* What the task asks *
Range to reproduce from the entries below: the line with "(** * Brieflow", the line with "(param : string)", and every line in between. Give them exactly and give nothing else.

* Entries shown *
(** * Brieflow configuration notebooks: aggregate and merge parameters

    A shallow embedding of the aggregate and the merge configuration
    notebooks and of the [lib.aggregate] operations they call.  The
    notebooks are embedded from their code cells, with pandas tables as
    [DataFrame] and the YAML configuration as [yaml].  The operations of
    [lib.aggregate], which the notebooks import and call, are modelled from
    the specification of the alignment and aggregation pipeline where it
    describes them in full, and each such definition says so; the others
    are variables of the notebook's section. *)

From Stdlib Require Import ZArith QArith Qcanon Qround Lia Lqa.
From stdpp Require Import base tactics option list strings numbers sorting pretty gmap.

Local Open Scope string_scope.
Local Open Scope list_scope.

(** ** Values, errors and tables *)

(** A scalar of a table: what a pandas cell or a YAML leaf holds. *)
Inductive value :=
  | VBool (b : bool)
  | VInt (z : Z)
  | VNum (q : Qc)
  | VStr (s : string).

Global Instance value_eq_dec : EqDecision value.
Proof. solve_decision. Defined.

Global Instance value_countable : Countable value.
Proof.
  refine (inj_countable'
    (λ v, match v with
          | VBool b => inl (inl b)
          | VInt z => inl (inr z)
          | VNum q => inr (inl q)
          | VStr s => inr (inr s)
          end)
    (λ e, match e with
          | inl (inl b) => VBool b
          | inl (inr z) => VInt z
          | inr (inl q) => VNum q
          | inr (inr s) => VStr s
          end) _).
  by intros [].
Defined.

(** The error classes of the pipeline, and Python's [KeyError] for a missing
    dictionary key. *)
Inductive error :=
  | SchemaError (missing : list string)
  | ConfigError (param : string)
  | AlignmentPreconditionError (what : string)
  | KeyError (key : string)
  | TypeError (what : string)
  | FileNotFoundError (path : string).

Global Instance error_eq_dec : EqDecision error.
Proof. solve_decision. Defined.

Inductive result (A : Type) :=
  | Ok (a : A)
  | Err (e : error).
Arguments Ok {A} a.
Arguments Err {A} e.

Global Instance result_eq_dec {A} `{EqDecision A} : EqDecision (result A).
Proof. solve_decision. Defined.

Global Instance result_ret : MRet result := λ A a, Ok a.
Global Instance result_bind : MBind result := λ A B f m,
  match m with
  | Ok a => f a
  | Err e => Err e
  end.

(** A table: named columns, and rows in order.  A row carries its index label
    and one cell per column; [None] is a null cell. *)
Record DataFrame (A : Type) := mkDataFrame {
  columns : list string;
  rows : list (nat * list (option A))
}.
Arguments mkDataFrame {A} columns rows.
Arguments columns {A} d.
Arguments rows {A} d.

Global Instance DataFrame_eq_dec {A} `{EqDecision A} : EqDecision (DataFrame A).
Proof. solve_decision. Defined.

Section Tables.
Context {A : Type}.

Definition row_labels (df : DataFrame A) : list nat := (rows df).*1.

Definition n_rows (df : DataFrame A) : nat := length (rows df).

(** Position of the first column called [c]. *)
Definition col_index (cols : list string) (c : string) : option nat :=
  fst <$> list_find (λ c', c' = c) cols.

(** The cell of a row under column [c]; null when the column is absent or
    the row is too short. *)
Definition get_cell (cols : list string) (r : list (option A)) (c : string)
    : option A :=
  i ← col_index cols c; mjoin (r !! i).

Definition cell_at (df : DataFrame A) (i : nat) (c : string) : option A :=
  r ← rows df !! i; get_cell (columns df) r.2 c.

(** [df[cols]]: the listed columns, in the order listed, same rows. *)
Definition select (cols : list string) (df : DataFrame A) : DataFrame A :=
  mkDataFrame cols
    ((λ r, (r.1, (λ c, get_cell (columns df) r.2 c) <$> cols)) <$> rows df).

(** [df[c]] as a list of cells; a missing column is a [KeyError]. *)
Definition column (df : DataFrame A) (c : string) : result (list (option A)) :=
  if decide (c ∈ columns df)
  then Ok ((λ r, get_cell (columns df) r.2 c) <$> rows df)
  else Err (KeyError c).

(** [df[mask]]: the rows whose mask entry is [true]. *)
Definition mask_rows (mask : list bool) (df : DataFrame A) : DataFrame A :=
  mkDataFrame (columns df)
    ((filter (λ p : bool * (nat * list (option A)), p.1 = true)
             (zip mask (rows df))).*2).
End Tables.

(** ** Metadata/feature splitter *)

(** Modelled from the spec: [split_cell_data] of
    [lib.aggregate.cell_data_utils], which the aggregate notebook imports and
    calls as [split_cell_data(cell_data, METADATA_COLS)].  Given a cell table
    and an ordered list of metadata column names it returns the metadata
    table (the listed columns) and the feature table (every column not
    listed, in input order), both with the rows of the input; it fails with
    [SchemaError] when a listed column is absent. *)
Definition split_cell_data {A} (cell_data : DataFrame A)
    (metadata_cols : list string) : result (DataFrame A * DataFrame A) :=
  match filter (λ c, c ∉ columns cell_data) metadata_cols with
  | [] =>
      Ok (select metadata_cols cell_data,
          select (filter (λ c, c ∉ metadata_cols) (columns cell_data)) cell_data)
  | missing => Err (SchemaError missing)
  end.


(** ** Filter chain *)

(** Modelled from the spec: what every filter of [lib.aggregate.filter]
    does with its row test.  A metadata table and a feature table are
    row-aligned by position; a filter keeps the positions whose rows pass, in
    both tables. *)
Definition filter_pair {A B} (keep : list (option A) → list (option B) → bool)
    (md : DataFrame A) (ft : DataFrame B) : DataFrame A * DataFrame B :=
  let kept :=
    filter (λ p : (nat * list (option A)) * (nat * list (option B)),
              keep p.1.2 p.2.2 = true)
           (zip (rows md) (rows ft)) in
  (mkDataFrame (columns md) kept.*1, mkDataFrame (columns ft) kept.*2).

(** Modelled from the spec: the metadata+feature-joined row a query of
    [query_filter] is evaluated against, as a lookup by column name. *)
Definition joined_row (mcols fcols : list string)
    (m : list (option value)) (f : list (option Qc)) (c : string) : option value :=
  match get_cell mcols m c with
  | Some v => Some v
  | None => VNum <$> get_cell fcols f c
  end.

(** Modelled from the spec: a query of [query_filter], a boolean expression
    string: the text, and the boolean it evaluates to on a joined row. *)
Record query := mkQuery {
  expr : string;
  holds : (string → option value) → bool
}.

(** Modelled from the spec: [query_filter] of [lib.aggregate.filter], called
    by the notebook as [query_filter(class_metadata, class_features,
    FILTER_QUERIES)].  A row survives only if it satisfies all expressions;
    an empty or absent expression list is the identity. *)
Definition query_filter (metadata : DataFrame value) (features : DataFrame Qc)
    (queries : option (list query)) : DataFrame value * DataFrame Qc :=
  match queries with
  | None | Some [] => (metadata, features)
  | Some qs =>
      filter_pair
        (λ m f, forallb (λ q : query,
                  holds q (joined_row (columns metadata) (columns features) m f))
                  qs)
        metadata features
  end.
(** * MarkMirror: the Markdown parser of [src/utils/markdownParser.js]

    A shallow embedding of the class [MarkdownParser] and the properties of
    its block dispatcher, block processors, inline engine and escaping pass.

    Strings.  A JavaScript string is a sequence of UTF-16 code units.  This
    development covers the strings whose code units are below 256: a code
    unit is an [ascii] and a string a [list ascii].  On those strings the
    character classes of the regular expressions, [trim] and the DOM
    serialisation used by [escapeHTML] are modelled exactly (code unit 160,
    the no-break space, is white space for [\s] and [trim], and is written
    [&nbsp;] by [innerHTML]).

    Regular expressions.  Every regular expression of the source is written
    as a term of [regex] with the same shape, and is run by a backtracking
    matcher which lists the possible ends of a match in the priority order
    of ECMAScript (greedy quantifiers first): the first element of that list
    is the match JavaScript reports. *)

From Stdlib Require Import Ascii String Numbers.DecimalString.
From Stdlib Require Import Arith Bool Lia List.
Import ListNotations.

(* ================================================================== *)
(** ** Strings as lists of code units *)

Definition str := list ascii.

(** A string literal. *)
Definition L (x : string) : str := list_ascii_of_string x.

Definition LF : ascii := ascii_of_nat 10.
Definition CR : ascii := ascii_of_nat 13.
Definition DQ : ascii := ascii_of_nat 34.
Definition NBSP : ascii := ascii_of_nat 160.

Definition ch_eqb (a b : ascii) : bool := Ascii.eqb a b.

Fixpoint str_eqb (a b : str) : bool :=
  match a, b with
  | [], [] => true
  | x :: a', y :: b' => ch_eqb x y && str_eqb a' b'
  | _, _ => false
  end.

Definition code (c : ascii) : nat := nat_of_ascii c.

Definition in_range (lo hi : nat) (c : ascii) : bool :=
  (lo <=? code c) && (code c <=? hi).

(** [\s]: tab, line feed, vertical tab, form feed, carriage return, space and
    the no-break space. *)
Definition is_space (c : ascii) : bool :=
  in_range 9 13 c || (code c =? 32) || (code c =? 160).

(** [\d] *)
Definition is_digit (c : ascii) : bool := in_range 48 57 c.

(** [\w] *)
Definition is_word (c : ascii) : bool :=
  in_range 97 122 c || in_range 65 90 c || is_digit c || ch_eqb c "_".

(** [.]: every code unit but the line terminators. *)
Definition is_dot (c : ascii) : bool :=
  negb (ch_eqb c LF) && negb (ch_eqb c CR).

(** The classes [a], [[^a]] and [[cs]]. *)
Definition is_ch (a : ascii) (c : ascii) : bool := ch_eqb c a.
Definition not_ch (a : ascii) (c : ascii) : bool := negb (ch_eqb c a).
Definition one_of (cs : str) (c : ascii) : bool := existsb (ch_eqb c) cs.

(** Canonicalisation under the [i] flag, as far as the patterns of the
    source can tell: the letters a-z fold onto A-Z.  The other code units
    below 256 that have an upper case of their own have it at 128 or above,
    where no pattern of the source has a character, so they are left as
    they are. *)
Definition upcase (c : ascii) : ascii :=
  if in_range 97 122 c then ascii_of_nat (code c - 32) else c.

==

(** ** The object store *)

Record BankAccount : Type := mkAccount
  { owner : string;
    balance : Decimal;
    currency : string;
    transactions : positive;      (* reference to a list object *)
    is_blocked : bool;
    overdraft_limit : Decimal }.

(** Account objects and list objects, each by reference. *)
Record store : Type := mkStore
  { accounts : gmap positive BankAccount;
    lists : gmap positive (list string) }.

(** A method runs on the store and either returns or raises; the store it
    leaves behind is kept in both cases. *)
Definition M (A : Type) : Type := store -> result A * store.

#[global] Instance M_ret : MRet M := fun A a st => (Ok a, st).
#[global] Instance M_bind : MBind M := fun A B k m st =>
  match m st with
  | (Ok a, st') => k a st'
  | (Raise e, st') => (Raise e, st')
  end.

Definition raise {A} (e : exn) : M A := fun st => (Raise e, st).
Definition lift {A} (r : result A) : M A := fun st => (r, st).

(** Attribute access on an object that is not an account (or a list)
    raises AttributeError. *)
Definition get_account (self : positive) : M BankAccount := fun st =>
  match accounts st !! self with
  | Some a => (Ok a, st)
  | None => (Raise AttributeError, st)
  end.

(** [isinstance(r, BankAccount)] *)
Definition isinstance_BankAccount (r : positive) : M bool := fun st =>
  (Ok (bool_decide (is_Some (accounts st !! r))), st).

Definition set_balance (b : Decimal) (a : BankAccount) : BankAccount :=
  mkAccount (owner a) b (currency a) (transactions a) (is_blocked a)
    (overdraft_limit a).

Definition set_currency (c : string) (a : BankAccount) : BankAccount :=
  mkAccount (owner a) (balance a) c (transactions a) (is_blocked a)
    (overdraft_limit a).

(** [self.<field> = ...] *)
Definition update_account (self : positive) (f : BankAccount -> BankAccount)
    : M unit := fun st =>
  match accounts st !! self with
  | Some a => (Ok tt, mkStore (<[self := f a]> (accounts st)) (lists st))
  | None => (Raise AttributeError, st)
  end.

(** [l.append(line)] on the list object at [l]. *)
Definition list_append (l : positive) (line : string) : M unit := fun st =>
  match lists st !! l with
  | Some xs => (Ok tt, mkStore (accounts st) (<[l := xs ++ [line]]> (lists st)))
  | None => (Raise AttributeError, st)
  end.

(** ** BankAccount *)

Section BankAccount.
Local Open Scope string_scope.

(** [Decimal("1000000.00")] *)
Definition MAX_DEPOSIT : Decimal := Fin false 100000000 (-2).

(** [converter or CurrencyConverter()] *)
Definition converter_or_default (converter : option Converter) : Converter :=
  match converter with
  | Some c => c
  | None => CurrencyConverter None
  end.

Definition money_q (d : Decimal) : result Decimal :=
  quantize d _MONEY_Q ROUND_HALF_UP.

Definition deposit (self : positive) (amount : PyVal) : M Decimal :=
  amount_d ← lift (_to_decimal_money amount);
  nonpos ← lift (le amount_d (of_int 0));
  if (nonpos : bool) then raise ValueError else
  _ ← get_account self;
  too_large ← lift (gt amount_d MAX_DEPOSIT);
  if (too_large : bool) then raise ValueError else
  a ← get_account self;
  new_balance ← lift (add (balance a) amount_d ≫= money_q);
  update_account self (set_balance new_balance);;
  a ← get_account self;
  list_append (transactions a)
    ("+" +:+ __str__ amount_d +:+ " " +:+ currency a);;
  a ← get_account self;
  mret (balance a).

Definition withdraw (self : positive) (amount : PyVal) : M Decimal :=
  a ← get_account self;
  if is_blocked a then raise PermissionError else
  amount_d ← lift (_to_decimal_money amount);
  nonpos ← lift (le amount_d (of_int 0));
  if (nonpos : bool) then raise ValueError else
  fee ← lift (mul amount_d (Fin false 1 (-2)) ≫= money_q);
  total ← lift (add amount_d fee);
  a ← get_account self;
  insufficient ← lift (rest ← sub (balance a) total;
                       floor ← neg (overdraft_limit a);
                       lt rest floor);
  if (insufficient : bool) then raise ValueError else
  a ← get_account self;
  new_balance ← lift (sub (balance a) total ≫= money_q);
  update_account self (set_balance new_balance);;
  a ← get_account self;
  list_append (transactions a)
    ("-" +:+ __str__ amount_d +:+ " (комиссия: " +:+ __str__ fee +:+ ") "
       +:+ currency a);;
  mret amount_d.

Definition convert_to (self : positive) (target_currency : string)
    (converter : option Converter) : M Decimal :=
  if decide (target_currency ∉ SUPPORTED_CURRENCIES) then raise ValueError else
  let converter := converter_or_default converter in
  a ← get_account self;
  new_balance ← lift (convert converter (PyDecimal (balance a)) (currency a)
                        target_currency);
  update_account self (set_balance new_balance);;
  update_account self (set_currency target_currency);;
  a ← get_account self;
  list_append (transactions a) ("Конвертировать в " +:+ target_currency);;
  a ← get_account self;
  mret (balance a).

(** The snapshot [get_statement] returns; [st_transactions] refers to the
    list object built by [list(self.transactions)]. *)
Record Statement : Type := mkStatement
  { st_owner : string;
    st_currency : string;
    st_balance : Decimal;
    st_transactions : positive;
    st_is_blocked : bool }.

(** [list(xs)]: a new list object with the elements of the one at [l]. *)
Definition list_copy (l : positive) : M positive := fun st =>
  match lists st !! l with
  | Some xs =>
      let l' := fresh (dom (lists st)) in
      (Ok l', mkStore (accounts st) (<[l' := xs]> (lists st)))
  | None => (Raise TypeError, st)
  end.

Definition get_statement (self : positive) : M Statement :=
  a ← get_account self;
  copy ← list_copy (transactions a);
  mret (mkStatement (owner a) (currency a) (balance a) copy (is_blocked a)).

* Response below *
(** * Brieflow configuration notebooks: aggregate and merge parameters

    A shallow embedding of the aggregate and the merge configuration
    notebooks and of the [lib.aggregate] operations they call.  The
    notebooks are embedded from their code cells, with pandas tables as
    [DataFrame] and the YAML configuration as [yaml].  The operations of
    [lib.aggregate], which the notebooks import and call, are modelled from
    the specification of the alignment and aggregation pipeline where it
    describes them in full, and each such definition says so; the others
    are variables of the notebook's section. *)

From Stdlib Require Import ZArith QArith Qcanon Qround Lia Lqa.
From stdpp Require Import base tactics option list strings numbers sorting pretty gmap.

Local Open Scope string_scope.
Local Open Scope list_scope.

(** ** Values, errors and tables *)

(** A scalar of a table: what a pandas cell or a YAML leaf holds. *)
Inductive value :=
  | VBool (b : bool)
  | VInt (z : Z)
  | VNum (q : Qc)
  | VStr (s : string).

Global Instance value_eq_dec : EqDecision value.
Proof. solve_decision. Defined.

Global Instance value_countable : Countable value.
Proof.
  refine (inj_countable'
    (λ v, match v with
          | VBool b => inl (inl b)
          | VInt z => inl (inr z)
          | VNum q => inr (inl q)
          | VStr s => inr (inr s)
          end)
    (λ e, match e with
          | inl (inl b) => VBool b
          | inl (inr z) => VInt z
          | inr (inl q) => VNum q
          | inr (inr s) => VStr s
          end) _).
  by intros [].
Defined.

(** The error classes of the pipeline, and Python's [KeyError] for a missing
    dictionary key. *)
Inductive error :=
  | SchemaError (missing : list string)
  | ConfigError (param : string)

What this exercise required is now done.